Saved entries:
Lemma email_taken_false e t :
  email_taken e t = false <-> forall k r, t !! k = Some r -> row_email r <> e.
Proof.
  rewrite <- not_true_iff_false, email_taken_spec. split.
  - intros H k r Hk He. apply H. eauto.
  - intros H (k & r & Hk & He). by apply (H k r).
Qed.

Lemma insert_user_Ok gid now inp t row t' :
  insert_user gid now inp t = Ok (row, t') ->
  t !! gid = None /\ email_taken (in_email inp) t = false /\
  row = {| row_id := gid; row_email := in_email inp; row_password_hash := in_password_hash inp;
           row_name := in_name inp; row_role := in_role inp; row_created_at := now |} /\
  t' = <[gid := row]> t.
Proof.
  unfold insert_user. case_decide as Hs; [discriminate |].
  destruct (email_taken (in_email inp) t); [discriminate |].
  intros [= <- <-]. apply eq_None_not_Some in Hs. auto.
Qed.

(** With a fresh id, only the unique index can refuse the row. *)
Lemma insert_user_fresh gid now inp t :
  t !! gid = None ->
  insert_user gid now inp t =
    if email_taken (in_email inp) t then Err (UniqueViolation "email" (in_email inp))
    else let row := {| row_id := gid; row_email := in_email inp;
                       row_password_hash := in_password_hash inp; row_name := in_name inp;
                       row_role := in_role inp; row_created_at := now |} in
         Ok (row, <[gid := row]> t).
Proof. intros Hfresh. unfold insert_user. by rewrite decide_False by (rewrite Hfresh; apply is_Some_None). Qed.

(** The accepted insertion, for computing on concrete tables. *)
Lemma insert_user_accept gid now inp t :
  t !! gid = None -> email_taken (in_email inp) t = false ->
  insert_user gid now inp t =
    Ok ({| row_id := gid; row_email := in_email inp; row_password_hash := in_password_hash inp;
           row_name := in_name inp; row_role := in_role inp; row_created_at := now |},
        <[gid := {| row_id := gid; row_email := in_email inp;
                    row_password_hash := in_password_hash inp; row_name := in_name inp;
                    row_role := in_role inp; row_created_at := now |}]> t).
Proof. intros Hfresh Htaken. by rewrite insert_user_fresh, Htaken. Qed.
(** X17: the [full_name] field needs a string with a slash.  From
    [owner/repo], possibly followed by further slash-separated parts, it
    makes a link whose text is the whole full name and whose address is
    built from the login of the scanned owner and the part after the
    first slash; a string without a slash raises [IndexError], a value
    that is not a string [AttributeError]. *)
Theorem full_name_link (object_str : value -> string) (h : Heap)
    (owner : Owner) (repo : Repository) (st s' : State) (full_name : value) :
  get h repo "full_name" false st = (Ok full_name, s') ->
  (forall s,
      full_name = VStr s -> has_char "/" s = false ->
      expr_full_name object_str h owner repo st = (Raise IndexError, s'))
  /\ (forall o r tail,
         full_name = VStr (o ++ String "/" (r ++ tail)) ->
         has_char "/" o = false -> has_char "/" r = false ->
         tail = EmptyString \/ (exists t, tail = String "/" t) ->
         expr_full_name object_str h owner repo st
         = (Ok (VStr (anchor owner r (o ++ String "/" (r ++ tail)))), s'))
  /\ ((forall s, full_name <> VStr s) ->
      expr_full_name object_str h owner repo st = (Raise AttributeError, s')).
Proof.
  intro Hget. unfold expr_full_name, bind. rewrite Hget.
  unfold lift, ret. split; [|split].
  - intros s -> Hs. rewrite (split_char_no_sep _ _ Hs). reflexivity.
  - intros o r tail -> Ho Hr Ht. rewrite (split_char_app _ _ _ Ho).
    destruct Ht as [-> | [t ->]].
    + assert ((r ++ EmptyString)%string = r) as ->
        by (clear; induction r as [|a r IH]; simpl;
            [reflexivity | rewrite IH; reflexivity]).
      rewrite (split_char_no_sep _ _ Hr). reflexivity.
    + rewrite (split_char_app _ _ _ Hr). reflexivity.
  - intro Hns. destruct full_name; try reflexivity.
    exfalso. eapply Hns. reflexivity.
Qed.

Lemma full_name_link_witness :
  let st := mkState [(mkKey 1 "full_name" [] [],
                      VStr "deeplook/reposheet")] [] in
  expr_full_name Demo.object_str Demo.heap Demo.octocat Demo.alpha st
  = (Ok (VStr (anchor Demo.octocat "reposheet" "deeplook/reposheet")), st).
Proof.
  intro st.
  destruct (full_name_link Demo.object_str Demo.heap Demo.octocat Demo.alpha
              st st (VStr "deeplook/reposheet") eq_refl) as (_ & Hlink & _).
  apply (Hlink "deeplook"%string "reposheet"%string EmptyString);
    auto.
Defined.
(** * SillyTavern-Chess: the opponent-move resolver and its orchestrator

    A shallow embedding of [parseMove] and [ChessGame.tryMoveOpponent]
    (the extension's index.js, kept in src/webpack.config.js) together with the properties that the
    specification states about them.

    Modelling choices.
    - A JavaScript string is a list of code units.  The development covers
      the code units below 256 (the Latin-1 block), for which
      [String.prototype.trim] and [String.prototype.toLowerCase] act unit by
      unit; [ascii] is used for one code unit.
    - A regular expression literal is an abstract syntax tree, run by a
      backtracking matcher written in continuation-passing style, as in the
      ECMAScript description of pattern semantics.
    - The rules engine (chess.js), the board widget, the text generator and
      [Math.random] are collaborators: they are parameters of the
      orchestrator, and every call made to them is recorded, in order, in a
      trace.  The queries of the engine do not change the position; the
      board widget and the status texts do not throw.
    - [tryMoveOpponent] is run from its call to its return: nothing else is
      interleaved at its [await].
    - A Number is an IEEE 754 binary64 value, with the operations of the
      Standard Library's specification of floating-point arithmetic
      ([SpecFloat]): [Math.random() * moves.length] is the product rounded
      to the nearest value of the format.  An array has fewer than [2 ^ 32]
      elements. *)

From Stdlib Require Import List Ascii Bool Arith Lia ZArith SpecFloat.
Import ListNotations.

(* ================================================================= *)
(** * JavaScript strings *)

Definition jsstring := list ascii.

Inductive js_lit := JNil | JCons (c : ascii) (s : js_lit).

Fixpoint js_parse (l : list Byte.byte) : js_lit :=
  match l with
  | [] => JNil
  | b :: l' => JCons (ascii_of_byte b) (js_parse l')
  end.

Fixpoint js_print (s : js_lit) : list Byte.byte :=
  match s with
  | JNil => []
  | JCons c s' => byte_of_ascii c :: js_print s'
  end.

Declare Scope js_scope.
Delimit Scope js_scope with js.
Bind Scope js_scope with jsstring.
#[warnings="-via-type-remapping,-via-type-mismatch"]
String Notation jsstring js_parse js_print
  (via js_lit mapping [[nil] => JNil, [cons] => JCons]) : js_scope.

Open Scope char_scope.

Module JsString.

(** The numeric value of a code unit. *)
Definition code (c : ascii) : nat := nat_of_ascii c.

→ What you should do
Return, in full, every line of these entries that holds "units".

→ Expected answer
    - A JavaScript string is a list of code units.  The development covers
      the code units below 256 (the Latin-1 block), for which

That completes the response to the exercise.